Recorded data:
++++++
(** ** Entries *)

(** X24. [Create] makes a matrix of the shape it is given out of as many
    entries as the shape has, in column-major order: [read] gives the
    entries back, each as the array has stored it, and [at] gives for a
    row and a column the entry at the place column * rows + row, and
    [undefined] outside the shape. *)
Theorem Create_read_at (rows columns : Z) (entries : list number) :
  0 < rows < 2 ^ 31 ->
  0 < columns ->
  rows * columns = Z.of_nat (List.length entries) ->
  exists this : Matrix_,
    Create number stored SpeedyMatrixExpr rows columns entries = Return this
    /\ wellShaped number this
    /\ _rows number this = rows /\ _columns number this = columns
    /\ read number this = map (fun x => Some (stored x)) entries
    /\ forall row column,
         at_ this row column
         = if (0 <=? row) && (row <? rows)
              && (0 <=? column) && (column <? columns)
           then option_map stored
                  (nth_error entries (Z.to_nat (column * rows + row)))
           else None.
Proof.
  intros Hr Hc Hlen.
  assert (0 < rows * columns) as Hpos by nia.
  assert (Z.of_nat (List.length (map stored entries))
          = 1 + 1 * (rows - 1) + rows * (columns - 1)) as Hlen'
      by (rewrite length_map; lia).
  destruct (newSpeedyMatrix_ok rows columns 1 rows (map stored entries))
    as [Hnew Hwell]; try assumption; try lia.
  exists (MkMatrix number rows columns 1 rows (map stored entries)).
  split; [|split; [exact Hwell | split; [reflexivity | split;
                                          [reflexivity | split]]]].
  - unfold Create. destruct (Z.ltb_spec 0 (rows * columns)); [|lia].
    rewrite Hlen, Z.eqb_refl. cbn [negb]. exact Hnew.
  - unfold read, upto. cbn [_rows _columns _step0 _step1 _data].
    rewrite flat_map_map.
    rewrite (flat_map_ext _
               (fun j => map (fun i => nth_error (map stored entries)
                                                 (i + j * Z.to_nat rows)%nat)
                             (seq 0 (Z.to_nat rows)))).
    + rewrite flat_map_rows.
      replace (Z.to_nat columns * Z.to_nat rows)%nat
        with (List.length (map stored entries))
        by (rewrite length_map; nia).
      now rewrite nth_error_all, map_map.
    + intros j. rewrite map_map. apply map_ext. intros i.
      fold element. rewrite element_index by nia. f_equal. nia.
  - intros row column. unfold at_, Matrix.at_.
    cbn [_rows _columns _step0 _step1 _data].
    destruct ((0 <=? row) && (row <? rows) && (0 <=? column)
              && (column <? columns)) eqn:E; [|reflexivity].
    apply andb_prop in E. destruct E as [E E4].
    apply andb_prop in E. destruct E as [E E3].
    apply andb_prop in E. destruct E as [E1 E2].
    apply Z.leb_le in E1, E3. apply Z.ltb_lt in E2, E4.
    fold element. rewrite element_index by nia.
    rewrite nth_error_map. do 2 f_equal. lia.
Qed.

(** ** Blocks *)

(** A block is a window on the array of the matrix. *)
Lemma block_window (this : Matrix_)
        (firstRow lastRow firstColumn lastColumn : Z) :
  wellShaped number this ->
  0 <= firstRow <= lastRow -> lastRow < _rows number this ->
  0 <= firstColumn <= lastColumn -> lastColumn < _columns number this ->
  exists b : Matrix_,
    block number SpeedyMatrixExpr this firstRow lastRow firstColumn
          lastColumn = Return b
    /\ wellShaped number b
    /\ _rows number b = lastRow - firstRow + 1
    /\ _columns number b = lastColumn - firstColumn + 1
    /\ forall row column,
         0 <= row < _rows number b ->
         0 <= column < _columns number b ->
         at_ b row column
         = at_ this (firstRow + row) (firstColumn + column).
Proof.
  intros [Hr [Hc [Hs [Hb Hlen]]]] Hrow Hrow' Hcol Hcol'.
  set (s0 := _step0 number this) in *. set (s1 := _step1 number this) in *.
  set (begin := firstRow * s0 + firstColumn * s1).
  set (end_ := 1 + lastRow * s0 + lastColumn * s1).
  assert (0 <= firstRow * s0 <= lastRow * s0) as H1 by nia.
  assert (0 <= firstColumn * s1 <= lastColumn * s1) as H2 by nia.
  assert (lastRow * s0 <= s0 * (_rows number this - 1)) as H3 by nia.
  assert (lastColumn * s1 <= s1 * (_columns number this - 1)) as H4 by nia.
  destruct (subarray_window (_data number this) begin end_)
    as [Hsub Hwin]; [unfold begin, end_; lia | unfold end_; lia |].
  assert (Z.of_nat (List.length (subarray (_data number this) begin end_))
          = 1 + s0 * (lastRow - firstRow + 1 - 1)
            + s1 * (lastColumn - firstColumn + 1 - 1)) as Hlen'
      by (rewrite Hsub; unfold begin, end_; ring).
  destruct (newSpeedyMatrix_ok (lastRow - firstRow + 1)
              (lastColumn - firstColumn + 1) s0 s1
              (subarray (_data number this) begin end_))
    as [Hnew Hwell]; try assumption; try lia.
  eexists. split; [|split; [exact Hwell | split; [reflexivity | split;
                                                   [reflexivity|]]]].
  - unfold block. destruct (Z.leb_spec firstRow lastRow); [|lia].
    destruct (Z.leb_spec firstColumn lastColumn); [|lia]. cbn [andb negb].
    rewrite !Z.max_l, !Z.min_l by lia. exact Hnew.
  - cbn [_rows _columns]. intros row column Hi Hj.
    unfold at_, Matrix.at_. cbn [_rows _columns _step0 _step1 _data].
    fold s0. fold s1.
    destruct (Z.leb_spec 0 row); [|lia].
    destruct (Z.ltb_spec row (lastRow - firstRow + 1)); [|lia].
    destruct (Z.leb_spec 0 column); [|lia].
    destruct (Z.ltb_spec column (lastColumn - firstColumn + 1)); [|lia].
    destruct (Z.leb_spec 0 (firstRow + row)); [|lia].
    destruct (Z.ltb_spec (firstRow + row) (_rows number this)); [|lia].
    destruct (Z.leb_spec 0 (firstColumn + column)); [|lia].
    destruct (Z.ltb_spec (firstColumn + column) (_columns number this));
      [|lia].
    cbn [andb].
    assert (0 <= s0 * row <= s0 * (lastRow - firstRow)) by nia.
    assert (0 <= s1 * column <= s1 * (lastColumn - firstColumn)) by nia.
    fold element. fold subarray. rewrite Hwin by (unfold begin, end_; lia).
    f_equal. unfold begin. ring.
Qed.

(** X25. A block of a matrix, with its rows and columns within the
    matrix, is a matrix of its own shape on the same steps, and its
    entry at a row and a column is the entry of the matrix at that row
    and column counted from the first row and column of the block. *)
Theorem block_at (this : Matrix_)
        (firstRow lastRow firstColumn lastColumn : Z) :
  wellShaped number this ->
  0 <= firstRow <= lastRow -> lastRow < _rows number this ->
  0 <= firstColumn <= lastColumn -> lastColumn < _columns number this ->
  exists b : Matrix_,
    block number SpeedyMatrixExpr this firstRow lastRow firstColumn
          lastColumn = Return b
    /\ wellShaped number b
    /\ _rows number b = lastRow - firstRow + 1
    /\ _columns number b = lastColumn - firstColumn + 1
    /\ forall row column,
         0 <= row < _rows number b ->
         0 <= column < _columns number b ->
         at_ b row column
         = at_ this (firstRow + row) (firstColumn + column).
Proof.
  intros Hwell Hrow Hrow' Hcol Hcol'.
  destruct (block_window this firstRow lastRow firstColumn lastColumn
                         Hwell Hrow Hrow' Hcol Hcol')
    as [b [Hb [Hwb [Hrows [Hcols Hat]]]]].
  exists b. repeat split; try assumption; apply Hwb.
Qed.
++++++
With "Hlen" as the search string, filter the records and return each line that has it.

  intros Hr Hc Hlen.
          = 1 + 1 * (rows - 1) + rows * (columns - 1)) as Hlen'
    rewrite Hlen, Z.eqb_refl. cbn [negb]. exact Hnew.
  intros [Hr [Hc [Hs [Hb Hlen]]]] Hrow Hrow' Hcol Hcol'.
            + s1 * (lastColumn - firstColumn + 1 - 1)) as Hlen'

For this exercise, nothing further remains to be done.